The coalition government has blamed the previous Labour government for failing to resolve the issue, which was triggered by the 2005 ECtHR ruling in Hirst v United Kingdom that denying prisoners the right to vote was in breach of the European Convention on Human Rights.

Following the judgment, the previous government held two public consultations setting out options for a change in legislation, including limiting those eligible for the vote.

Describing this as a delaying tactic, Leigh Day threatened immediate legal action if the coalition tried to implement the same plan, adding: “The government should have taken the necessary steps to allow prisoners to vote at the last general election. Their failure to do so means that it is appropriate for serving prisoners such as our clients to seek compensation for the breach of their human rights. The government’s recent announcement further strengthens our clients’ claims.”

At Prime Minister’s Questions last Wednesday, Cameron said: “It makes me physically ill even to contemplate having to give the vote to anyone who is in prison. Frankly, when people commit a crime and go to prison, they should lose their rights, including the right to vote. But we are in a situation that I am afraid we have to deal with.
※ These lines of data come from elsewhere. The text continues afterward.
Fixpoint strip_prefix (p s : list ascii) : option (list ascii) :=
  match p, s with
  | [], _ => Some s
  | a :: p', b :: s' => if ascii_eqb a b then strip_prefix p' s' else None
  | _ :: _, [] => None
  end.

(** The text of the submatches, by capture index; index 0 is the whole match.
    An unset submatch reads as the empty string, as in [FindStringSubmatch]. *)
Definition Caps := list (list ascii).

(** The text consumed between the remaining inputs [s] and [s']. *)
Definition consumed (s s' : list ascii) : list ascii := take (length s - length s') s.

(** A backtracking matcher in continuation-passing style: [run r w s c k]
    matches [r] at the front of the remaining input [s] of the whole input
    [w] and hands what is left to [k]; alternatives are tried in priority
    order (left alternative first, one more iteration first), which is the
    leftmost-first match [regexp] promises. An iteration of a star that
    consumes nothing is not repeated. *)
Fixpoint run (r : Regexp) (w s : list ascii) (c : Caps)
    (k : list ascii → Caps → option Caps) {struct r} : option Caps :=
  match r with
  | EmptyMatch => k s c
  | Literal l =>
      match strip_prefix l s with
      | Some s' => k s' c
      | None => None
      end
  | CharClass ranges =>
      match s with
      | a :: s' => if in_class ranges a then k s' c else None
      | [] => None
      end
  | Concat r1 r2 => run r1 w s c (fun s' c' => run r2 w s' c' k)
  | Alternate r1 r2 =>
      match run r1 w s c k with
      | Some res => Some res
      | None => run r2 w s c k
      end
  | Star r1 =>
      (fix loop (n : nat) (s : list ascii) (c : Caps) {struct n} : option Caps :=
         match n with
         | O => k s c
         | S n' =>
             match run r1 w s c
                     (fun s' c' => if (length s' <? length s)%nat then loop n' s' c' else None) with
             | Some res => Some res
             | None => k s c
             end
         end) (length s) s c
  | Capture i r1 => run r1 w s c (fun s' c' => k s' (<[i := consumed s s']> c'))
  | BeginText => if (length s =? length w)%nat then k s c else None
  | EndText => match s with [] => k s c | _ => None end
  end.

(** [Regexp.NumSubexp] *)
Fixpoint NumSubexp (r : Regexp) : nat :=
  match r with
  | Concat r1 r2 | Alternate r1 r2 => NumSubexp r1 `max` NumSubexp r2
  | Star r1 => NumSubexp r1
  | Capture i r1 => i `max` NumSubexp r1
  | _ => 0
  end.

(** The match at the current offset, else the search moves one character on. *)
Fixpoint search (re : Regexp) (w s : list ascii) : option Caps :=
  match run re w s (replicate (S (NumSubexp re)) [])
          (fun s' c => Some (<[0 := consumed s s']> c)) with
  | Some c => Some c
  | None =>
      match s with
      | [] => None
      | _ :: s' => search re w s'
      end
  end.

(** [Regexp.FindStringSubmatch]: nil when there is no match, else the
    whole match followed by the submatches. *)
Definition FindStringSubmatch (re : Regexp) (s : string) : list string :=
  match search re (chars s) (chars s) with
  | Some c => map str c
  | None => []
  end.

(** What a successful run has matched: [Match w r (s, c) (s', c')] relates the
    input and submatches before and after [r]. *)
Fixpoint Match (w : list ascii) (r : Regexp) (x y : list ascii * Caps) : Prop :=
  match r with
  | EmptyMatch => x = y
  | Literal l => x.1 = l ++ y.1 ∧ x.2 = y.2
  | CharClass ranges => ∃ a, x.1 = a :: y.1 ∧ in_class ranges a = true ∧ x.2 = y.2
  | Concat r1 r2 => ∃ z, Match w r1 x z ∧ Match w r2 z y
  | Alternate r1 r2 => Match w r1 x y ∨ Match w r2 x y
  | Star r1 => rtc (Match w r1) x y
  | Capture i r1 => ∃ c, Match w r1 x (y.1, c) ∧ y.2 = <[i := consumed x.1 y.1]> c
  | BeginText => x = y ∧ length x.1 = length w
  | EndText => x = y ∧ x.1 = []
  end.

End regexp.

(** ** The packages the handler imports *)

(** [github.com/google/go-containerregistry/pkg/v1]: the structs whose fields
    the handler reads or writes. *)
Module v1.

Record Platform : Type := {
  Architecture : string;
  OS : string;
  OSVersion : string;
  OSFeatures : list string;
  Variant : string;
  Features : list string
}.

Record Hash : Type := { Algorithm : string; Hex : string }.

(** [Hash.String] *)
Definition Hash_String (h : Hash) : string := Algorithm h +:+ ":" +:+ Hex h.

(** An entry of an index manifest ([v1.Descriptor]); [Platform] is a pointer. *)
Module Descriptor.
Record t : Type := {
  MediaType : string;
  Digest : Hash;
  Platform : option Platform
}.
End Descriptor.

Record IndexManifest : Type := { Manifests : list Descriptor.t }.

End v1.

(** [github.com/google/go-containerregistry/pkg/authn] *)
Module authn.
Record Basic : Type := { Username : string; Password : string }.
End authn.

(** [github.com/aws/aws-sdk-go/service/ecr]; the token is a [*string]. *)
Module ecr.
Record AuthorizationData : Type := { AuthorizationToken : option string }.
Record GetAuthorizationTokenOutput : Type := { AuthorizationData_ : list AuthorizationData }.
End ecr.

(** [github.com/aws/aws-lambda-go/cfn]: the fields of [cfn.Event] the handler
    reads, and the request types. *)
Module cfn.

Definition RequestCreate : string := "Create".
Definition RequestUpdate : string := "Update".
Definition RequestDelete : string := "Delete".

Record Event : Type := {
  RequestType : string;
  ResourceType : string;
  PhysicalResourceID : string;
  ResourceProperties : gmap string Value
}.

End cfn.

(** The types of the imported packages that the handler passes around
    without looking inside. *)
Class Types : Type := {
  (** [reference.Reference] of [github.com/docker/distribution/reference] *)
  reference_Reference : Type;
  (** [name.Reference] of [github.com/google/go-containerregistry/pkg/name] *)
  name_Reference : Type;
  (** [v1.Image] and [v1.ImageIndex] of [go-containerregistry/pkg/v1] *)
  v1_Image : Type;
  v1_ImageIndex : Type;
  (** [remote.Descriptor] of [go-containerregistry/pkg/v1/remote] *)
  remote_Descriptor : Type
}.

(** The functions of the imported packages, as an interface: the handler is
    written against it, and what is proved of the handler for every instance
    holds for the packages the program links. *)
Class Packages `{Types} : Type := {
  (** [github.com/docker/distribution/reference] *)
  reference_Parse : string → result reference_Reference;
  reference_String : reference_Reference → string;
  reference_FamiliarString : reference_Reference → string;
  reference_ReferenceRegexp : regexp.Regexp;
  (** [github.com/google/go-containerregistry/pkg/name] *)
  name_ParseReference : string → result name_Reference;
  name_String : name_Reference → string;
  (** [github.com/google/go-containerregistry/pkg/v1]; the digest of a
      fetched image is known. *)
  v1_ParsePlatform : string → result v1.Platform;
  v1_Platform_String : v1.Platform → string;
  v1_Image_Digest : v1_Image → v1.Hash;
  v1_IndexManifest : v1_ImageIndex → result v1.IndexManifest;
  (** [github.com/google/go-containerregistry/pkg/v1/remote] *)
  remote_Descriptor_Digest : remote_Descriptor → v1.Hash;
  remote_Descriptor_ImageIndex : remote_Descriptor → result v1_ImageIndex;
  (** [strings]: [ToLower] and [TrimSpace] work on Unicode text *)
  strings_ToLower : string → string;
  strings_TrimSpace : string → string;
  (** [encoding/base64]: [StdEncoding.DecodeString] *)
  base64_DecodeString : string → result string
}.

(** What is pushed: [pusher.Push] takes the fetched descriptor or an image. *)
Inductive Taggable `{Types} : Type :=
| TDescriptor (d : remote_Descriptor)
| TImage (i : v1_Image).

(** The digest of what is pushed. *)
Definition Taggable_Digest `{Packages} (t : Taggable) : v1.Hash :=
  match t with
  | TDescriptor d => remote_Descriptor_Digest d
  | TImage i => v1_Image_Digest i
  end.

(** The calls that leave the process: to the ECR API and to the registries. *)
Inductive Call `{Types} : Type :=
| GetAuthorizationToken
| PullerGet (platform : option v1.Platform) (ref : name_Reference)
| DescriptorImage (d : remote_Descriptor)
| PusherPush (target : name_Reference) (t : Taggable) (auth : authn.Basic)
| RemoteDelete (ref : name_Reference) (auth : authn.Basic).

(** What an invocation does besides returning: its calls and its log lines,
    in order. *)
Inductive Effect `{Types} : Type :=
| Net (c : Call)
| Log (msg : string).

(** The answers of the outside world within one invocation. Each call is made
    at most once per invocation, so an answer per call and argument is as
    general as a stateful registry. [None] is a nil error.
    [remote.NewPuller], [remote.NewPusher] and the session are built locally
    and can fail too. *)
Record World `{Types} : Type := {
  session_NewSessionWithOptions : option error;
  ecr_GetAuthorizationToken : result ecr.GetAuthorizationTokenOutput;
  remote_NewPuller : option error;
  remote_NewPusher : option error;
  puller_Get : option v1.Platform → name_Reference → result remote_Descriptor;
  descriptor_Image : remote_Descriptor → result v1_Image;
  pusher_Push : name_Reference → Taggable → authn.Basic → option error;
  remote_Delete : name_Reference → authn.Basic → option error
}.

(** ** Computations with effects *)

(** A value and the effects that led to it. *)
Definition M `{Types} (A : Type) : Type := A * list Effect.

Definition ret `{Types} {A} (a : A) : M A := (a, []).
Definition bind `{Types} {A B} (m : M A) (f : A → M B) : M B :=
  let (b, t) := f m.1 in (b, m.2 ++ t).
Definition effect `{Types} (e : Effect) : M unit := (tt, [e]).

(** The same with an error that ends the computation. *)
Definition bindE `{Types} {A B} (m : M (result A)) (f : A → M (result B)) : M (result B) :=
  bind m (fun r => match r with inl err => ret (inl err) | inr a => f a end).

Notation "x <- m ;; k" := (bind m (fun x => k))
  (at level 100, m at next level, right associativity).
Notation "x <-? m ;; k" := (bindE m (fun x => k))
  (at level 100, m at next level, right associativity).

(** [if err != nil { return ..., wrap(err) }] around a local call. *)
Definition check `{Types} (o : option error) (wrap : error → error) : M (result unit) :=
  ret (match o with Some err => inl (wrap err) | None => inr tt end).
Definition wrapErr {A} (r : result A) (wrap : error → error) : result A :=
  match r with inl err => inl (wrap err) | inr a => inr a end.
“Are we going to delay and delay and waste another £160m of taxpayers’ money, or are we going to take difficult action and explain it to the British public as best we can? I do not think that we have a choice if we are to do the right thing and save the exchequer money.”

When he was shadow justice secretary, the current Attorney General Dominic Grieve described the prospect of giving prisoners the vote as “ludicrous”.

In parliament last week, Mark Harper, the Conservative secretary for constitutional reform, said: “This is not a choice; it is a legal obligation,” confirming the discussion on “how” to implement the changes were still taking place.

Sadiq Khan, shadow justice secretary, has also spoken out against the ECtHR’s ruling.